** Opening ENTRIES SUPPLIED block **

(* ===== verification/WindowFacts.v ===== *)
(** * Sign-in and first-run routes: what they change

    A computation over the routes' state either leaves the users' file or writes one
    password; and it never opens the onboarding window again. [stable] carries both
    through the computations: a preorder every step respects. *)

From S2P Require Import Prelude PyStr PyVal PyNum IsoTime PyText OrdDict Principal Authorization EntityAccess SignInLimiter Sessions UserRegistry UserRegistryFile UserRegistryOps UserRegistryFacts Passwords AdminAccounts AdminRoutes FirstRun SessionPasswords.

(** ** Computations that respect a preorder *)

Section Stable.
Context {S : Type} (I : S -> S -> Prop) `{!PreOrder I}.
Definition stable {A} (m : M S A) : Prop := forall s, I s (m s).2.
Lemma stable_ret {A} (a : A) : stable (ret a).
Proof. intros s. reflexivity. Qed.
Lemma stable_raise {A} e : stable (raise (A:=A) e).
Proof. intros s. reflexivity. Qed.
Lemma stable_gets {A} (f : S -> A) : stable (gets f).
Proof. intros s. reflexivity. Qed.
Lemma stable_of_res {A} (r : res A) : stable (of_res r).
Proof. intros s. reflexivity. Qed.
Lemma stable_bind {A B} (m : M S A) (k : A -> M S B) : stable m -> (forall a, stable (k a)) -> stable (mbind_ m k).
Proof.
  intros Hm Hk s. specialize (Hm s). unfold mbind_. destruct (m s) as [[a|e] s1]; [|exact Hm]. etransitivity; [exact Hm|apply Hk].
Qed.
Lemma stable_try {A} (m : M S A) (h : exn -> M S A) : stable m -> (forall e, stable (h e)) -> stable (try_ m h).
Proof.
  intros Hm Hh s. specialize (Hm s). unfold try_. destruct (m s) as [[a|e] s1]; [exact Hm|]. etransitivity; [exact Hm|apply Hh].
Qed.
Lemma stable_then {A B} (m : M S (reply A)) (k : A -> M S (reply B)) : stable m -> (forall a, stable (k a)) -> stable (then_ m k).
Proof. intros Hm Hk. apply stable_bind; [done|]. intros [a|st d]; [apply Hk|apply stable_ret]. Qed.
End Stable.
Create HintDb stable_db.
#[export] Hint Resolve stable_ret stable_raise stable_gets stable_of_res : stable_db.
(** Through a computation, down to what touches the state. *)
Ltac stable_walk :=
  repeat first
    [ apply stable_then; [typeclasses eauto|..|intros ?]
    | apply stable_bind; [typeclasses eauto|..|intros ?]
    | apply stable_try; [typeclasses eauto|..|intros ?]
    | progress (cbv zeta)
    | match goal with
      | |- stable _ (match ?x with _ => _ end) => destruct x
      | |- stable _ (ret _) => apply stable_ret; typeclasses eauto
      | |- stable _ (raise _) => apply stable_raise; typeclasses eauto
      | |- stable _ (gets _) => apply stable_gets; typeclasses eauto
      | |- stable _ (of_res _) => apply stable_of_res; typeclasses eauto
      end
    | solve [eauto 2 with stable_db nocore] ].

** Closing ENTRIES SUPPLIED block **

### PROBLEM TO WORK ON:
Beginning at the line with "End Stable." and stopping after the line with "progress (cbv zeta)", please write out every line of the data above exactly and nothing else.

### ANSWER:
End Stable.
Create HintDb stable_db.
#[export] Hint Resolve stable_ret stable_raise stable_gets stable_of_res : stable_db.
(** Through a computation, down to what touches the state. *)
Ltac stable_walk :=
  repeat first
    [ apply stable_then; [typeclasses eauto|..|intros ?]
    | apply stable_bind; [typeclasses eauto|..|intros ?]
    | apply stable_try; [typeclasses eauto|..|intros ?]
    | progress (cbv zeta)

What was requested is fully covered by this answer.